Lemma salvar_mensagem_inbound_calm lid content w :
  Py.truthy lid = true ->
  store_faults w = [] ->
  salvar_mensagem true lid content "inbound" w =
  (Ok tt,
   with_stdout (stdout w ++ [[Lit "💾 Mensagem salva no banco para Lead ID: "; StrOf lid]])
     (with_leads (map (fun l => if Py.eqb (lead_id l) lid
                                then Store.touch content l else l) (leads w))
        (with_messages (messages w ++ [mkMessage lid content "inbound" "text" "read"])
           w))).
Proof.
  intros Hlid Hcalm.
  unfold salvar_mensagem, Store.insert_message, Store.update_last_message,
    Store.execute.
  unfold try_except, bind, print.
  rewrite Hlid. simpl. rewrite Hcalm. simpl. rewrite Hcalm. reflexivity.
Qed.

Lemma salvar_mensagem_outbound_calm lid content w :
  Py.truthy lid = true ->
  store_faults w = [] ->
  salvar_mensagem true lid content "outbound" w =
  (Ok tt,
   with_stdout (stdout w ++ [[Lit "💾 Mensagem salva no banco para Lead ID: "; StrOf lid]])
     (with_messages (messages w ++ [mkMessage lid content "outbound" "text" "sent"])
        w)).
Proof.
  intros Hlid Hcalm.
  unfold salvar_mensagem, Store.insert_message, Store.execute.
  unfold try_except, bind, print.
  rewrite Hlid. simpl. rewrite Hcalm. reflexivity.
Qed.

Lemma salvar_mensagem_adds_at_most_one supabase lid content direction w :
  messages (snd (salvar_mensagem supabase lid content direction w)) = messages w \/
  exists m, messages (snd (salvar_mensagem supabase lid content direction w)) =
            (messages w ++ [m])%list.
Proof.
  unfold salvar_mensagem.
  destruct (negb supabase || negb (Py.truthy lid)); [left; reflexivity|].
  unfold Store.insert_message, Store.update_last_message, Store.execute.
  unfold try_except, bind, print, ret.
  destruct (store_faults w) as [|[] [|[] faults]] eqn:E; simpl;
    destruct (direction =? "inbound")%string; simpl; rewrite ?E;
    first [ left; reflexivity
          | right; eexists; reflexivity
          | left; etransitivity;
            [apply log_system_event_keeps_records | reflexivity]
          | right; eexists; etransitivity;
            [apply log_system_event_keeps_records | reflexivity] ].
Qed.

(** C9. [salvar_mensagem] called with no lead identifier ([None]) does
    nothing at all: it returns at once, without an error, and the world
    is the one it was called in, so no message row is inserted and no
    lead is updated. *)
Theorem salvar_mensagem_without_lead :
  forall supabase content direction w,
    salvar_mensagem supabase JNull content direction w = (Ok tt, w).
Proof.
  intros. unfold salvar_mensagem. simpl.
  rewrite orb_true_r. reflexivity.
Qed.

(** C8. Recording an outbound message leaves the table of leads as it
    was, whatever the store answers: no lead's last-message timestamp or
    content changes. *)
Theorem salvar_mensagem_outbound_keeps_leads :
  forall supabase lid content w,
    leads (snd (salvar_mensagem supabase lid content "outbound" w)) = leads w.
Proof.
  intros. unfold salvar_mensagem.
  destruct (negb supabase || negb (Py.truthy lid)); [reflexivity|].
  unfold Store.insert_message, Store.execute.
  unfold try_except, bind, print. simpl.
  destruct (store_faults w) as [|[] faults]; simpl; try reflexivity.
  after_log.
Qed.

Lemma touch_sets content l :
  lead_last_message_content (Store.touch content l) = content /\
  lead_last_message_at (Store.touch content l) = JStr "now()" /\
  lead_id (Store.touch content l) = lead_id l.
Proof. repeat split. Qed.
◆ ◆ ◆
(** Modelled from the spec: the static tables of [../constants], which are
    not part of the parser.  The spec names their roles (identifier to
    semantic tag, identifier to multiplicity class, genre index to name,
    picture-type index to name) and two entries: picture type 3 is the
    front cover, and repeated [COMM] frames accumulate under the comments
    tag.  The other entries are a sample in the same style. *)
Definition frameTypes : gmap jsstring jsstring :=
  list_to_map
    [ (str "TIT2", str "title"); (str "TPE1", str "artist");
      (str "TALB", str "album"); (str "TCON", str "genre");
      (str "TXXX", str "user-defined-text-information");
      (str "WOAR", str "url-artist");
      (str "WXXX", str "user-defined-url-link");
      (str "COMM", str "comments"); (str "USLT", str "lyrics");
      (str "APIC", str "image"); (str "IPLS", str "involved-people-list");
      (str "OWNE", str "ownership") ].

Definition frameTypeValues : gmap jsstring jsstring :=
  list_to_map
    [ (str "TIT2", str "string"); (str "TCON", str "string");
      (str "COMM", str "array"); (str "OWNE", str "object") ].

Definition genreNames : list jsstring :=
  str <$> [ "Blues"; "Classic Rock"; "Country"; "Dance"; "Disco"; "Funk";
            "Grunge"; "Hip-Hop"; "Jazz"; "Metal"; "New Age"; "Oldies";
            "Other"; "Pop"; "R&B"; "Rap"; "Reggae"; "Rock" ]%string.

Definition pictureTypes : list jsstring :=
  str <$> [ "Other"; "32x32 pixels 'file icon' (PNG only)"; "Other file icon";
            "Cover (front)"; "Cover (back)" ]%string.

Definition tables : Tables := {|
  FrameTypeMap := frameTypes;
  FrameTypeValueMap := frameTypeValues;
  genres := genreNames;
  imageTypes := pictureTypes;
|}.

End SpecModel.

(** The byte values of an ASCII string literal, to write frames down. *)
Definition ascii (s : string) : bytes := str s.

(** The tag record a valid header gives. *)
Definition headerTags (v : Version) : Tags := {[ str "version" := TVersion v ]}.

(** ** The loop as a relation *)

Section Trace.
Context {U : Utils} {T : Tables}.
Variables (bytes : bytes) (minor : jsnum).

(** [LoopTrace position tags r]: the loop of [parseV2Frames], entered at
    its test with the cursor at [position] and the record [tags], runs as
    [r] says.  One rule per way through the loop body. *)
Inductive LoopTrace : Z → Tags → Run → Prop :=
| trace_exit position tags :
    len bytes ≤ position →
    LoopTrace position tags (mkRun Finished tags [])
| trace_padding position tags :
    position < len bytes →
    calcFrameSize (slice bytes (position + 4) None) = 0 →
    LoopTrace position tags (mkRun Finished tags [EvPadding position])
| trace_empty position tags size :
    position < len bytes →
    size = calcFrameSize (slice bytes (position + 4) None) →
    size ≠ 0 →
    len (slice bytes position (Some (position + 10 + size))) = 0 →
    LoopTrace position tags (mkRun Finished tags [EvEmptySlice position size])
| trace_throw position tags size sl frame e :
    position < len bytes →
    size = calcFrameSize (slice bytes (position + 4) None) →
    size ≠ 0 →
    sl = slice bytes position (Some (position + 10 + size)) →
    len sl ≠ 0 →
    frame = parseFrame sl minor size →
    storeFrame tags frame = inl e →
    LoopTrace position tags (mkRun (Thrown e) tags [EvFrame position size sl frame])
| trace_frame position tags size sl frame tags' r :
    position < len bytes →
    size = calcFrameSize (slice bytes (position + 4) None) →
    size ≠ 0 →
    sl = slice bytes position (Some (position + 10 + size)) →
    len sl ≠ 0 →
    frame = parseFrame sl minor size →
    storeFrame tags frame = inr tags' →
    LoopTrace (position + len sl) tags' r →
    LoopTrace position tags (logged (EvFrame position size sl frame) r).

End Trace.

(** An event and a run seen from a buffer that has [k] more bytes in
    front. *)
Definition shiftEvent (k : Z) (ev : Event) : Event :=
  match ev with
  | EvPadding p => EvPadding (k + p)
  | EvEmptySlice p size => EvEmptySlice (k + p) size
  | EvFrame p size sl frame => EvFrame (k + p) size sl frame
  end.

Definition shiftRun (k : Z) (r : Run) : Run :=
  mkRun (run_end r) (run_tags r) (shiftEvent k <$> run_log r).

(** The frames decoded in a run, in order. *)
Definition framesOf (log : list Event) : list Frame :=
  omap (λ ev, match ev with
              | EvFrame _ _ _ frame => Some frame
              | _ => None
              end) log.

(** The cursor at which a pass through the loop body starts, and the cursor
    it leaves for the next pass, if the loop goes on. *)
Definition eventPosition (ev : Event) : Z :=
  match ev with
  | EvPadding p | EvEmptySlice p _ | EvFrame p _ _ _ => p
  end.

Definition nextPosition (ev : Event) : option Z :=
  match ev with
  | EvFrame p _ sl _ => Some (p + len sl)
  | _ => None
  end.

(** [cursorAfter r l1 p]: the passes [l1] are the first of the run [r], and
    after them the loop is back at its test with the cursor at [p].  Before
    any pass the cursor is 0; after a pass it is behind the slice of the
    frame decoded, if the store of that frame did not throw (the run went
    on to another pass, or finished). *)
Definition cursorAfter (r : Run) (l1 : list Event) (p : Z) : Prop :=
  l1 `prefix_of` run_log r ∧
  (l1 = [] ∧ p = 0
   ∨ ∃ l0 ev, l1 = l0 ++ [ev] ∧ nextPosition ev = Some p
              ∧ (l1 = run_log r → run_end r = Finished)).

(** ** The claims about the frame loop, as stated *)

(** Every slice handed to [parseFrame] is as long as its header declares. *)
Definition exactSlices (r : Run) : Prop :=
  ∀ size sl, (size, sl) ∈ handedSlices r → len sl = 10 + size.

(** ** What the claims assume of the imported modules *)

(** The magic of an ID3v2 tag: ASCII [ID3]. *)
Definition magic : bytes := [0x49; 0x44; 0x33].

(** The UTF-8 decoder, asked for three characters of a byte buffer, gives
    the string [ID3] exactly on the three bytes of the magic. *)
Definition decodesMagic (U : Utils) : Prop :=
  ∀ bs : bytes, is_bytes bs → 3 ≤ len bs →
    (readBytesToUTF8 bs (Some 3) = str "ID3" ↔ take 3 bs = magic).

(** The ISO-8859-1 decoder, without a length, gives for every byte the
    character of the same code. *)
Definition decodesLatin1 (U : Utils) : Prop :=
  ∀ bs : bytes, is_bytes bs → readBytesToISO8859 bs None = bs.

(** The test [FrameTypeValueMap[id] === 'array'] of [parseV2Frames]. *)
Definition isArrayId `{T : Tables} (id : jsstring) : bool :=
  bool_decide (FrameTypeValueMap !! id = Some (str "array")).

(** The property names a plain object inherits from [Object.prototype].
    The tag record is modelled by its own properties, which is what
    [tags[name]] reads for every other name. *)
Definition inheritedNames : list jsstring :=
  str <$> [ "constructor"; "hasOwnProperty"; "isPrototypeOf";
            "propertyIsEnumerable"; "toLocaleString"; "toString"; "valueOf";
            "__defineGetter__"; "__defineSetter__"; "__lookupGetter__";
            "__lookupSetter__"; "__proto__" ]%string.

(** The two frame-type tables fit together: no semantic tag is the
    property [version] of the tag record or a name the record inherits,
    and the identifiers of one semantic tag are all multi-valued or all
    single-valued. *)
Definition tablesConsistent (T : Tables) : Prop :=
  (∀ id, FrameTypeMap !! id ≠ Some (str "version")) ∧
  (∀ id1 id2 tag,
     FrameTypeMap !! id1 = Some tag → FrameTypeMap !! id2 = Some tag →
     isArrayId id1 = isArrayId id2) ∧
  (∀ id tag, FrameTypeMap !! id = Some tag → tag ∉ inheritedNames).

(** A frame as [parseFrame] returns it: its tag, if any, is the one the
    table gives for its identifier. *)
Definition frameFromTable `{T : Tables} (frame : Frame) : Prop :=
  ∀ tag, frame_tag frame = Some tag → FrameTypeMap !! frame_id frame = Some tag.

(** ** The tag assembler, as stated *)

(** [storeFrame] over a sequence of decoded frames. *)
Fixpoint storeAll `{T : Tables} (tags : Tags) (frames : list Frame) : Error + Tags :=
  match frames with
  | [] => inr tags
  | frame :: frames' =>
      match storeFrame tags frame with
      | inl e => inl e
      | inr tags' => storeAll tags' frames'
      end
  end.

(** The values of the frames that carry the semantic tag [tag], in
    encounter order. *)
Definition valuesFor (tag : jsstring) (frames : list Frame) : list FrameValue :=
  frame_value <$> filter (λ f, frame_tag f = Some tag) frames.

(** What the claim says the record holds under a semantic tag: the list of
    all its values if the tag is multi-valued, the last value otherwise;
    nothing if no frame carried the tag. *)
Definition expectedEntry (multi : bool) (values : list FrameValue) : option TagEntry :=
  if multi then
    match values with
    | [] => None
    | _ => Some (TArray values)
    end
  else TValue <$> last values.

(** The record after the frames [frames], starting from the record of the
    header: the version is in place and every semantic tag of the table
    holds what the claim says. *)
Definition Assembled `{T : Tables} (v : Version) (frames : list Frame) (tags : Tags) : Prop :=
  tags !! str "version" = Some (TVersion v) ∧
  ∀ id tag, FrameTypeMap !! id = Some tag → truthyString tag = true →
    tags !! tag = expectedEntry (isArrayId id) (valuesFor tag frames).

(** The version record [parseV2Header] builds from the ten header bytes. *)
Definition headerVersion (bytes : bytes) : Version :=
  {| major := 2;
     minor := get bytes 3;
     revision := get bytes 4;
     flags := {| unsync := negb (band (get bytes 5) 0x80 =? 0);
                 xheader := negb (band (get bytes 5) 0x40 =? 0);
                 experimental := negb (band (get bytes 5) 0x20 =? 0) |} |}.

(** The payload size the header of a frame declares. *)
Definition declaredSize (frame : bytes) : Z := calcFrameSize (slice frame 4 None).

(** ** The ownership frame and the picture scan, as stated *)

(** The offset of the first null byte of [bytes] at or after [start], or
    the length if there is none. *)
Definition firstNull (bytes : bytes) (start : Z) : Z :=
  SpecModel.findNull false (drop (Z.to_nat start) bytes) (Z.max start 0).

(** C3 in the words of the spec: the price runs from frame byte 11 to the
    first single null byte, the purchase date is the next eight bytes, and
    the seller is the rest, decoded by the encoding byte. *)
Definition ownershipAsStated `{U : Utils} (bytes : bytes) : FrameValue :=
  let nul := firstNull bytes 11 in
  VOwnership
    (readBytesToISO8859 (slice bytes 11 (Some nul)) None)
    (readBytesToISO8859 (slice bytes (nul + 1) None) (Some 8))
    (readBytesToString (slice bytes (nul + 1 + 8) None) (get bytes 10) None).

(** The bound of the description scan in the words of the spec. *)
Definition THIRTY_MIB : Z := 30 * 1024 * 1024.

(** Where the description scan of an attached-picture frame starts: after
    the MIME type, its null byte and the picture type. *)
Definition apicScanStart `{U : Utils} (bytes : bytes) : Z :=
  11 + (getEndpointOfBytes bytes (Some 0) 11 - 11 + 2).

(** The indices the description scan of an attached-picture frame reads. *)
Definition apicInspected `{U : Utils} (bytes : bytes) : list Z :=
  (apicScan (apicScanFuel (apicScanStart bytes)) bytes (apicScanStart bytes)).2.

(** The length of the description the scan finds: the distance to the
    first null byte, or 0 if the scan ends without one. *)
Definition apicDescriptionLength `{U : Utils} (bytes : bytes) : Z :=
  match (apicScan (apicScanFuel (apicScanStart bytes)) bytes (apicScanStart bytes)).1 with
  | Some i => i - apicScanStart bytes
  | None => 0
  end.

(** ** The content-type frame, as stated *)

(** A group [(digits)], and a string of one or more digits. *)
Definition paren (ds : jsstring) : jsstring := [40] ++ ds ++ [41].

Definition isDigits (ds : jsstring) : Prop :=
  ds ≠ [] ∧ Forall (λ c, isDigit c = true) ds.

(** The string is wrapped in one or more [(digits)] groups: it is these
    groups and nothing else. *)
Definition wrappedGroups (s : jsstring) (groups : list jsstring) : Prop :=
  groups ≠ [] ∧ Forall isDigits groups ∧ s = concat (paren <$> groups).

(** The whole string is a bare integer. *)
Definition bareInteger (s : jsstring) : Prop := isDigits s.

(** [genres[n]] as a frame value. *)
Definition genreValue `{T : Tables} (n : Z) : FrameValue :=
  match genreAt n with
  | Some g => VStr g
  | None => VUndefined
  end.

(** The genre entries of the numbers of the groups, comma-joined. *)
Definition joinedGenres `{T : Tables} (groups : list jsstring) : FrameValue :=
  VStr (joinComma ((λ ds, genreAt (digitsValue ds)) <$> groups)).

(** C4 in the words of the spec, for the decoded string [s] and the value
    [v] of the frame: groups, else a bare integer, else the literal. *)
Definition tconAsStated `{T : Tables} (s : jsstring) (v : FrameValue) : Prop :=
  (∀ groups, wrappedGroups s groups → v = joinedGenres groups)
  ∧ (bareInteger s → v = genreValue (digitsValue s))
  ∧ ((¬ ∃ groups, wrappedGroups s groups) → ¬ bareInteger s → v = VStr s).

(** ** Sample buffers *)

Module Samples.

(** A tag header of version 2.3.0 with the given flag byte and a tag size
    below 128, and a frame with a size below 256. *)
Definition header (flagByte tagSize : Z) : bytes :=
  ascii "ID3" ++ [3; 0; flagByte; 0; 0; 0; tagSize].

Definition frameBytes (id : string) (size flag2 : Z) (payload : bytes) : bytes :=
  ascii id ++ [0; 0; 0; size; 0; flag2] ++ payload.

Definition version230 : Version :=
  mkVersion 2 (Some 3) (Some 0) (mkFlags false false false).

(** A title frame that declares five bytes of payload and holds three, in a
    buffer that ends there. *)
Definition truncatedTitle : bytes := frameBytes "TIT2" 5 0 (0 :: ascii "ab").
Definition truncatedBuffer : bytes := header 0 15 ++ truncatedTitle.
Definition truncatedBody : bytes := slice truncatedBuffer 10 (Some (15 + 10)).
◆ ◆ ◆
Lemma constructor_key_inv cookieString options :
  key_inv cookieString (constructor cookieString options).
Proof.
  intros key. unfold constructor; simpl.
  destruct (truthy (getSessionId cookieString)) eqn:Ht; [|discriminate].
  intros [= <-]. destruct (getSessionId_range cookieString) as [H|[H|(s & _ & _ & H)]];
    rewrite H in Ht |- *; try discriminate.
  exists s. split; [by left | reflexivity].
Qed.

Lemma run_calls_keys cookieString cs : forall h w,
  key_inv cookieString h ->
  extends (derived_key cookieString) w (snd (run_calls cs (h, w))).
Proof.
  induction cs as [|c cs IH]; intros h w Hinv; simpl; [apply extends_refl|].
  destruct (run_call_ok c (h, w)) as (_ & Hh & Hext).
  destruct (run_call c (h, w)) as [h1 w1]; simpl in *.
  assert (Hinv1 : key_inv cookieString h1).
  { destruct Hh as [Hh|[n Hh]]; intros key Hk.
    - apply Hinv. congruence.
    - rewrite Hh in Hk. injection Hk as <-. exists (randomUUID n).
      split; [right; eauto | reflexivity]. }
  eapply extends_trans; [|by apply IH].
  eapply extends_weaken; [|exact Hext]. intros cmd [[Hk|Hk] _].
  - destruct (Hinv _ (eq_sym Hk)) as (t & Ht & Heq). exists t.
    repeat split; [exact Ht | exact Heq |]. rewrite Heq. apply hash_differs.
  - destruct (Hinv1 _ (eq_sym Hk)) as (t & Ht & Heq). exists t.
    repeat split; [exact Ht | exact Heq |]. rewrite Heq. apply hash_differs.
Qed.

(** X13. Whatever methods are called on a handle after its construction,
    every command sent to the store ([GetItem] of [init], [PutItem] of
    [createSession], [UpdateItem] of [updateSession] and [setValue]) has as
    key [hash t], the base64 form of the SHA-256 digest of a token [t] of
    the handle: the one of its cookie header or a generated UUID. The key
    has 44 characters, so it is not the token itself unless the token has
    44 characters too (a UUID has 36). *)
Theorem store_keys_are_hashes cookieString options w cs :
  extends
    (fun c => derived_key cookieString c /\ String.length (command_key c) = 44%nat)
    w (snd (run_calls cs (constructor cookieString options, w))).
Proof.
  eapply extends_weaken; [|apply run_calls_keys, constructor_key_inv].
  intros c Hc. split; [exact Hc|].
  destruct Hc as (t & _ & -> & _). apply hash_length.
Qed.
◆ ◆ ◆
PROBLEM
Among the entries above, how many lines hold the string "three"? Answer with the bare number.

SOLUTION FOR THIS TASK
3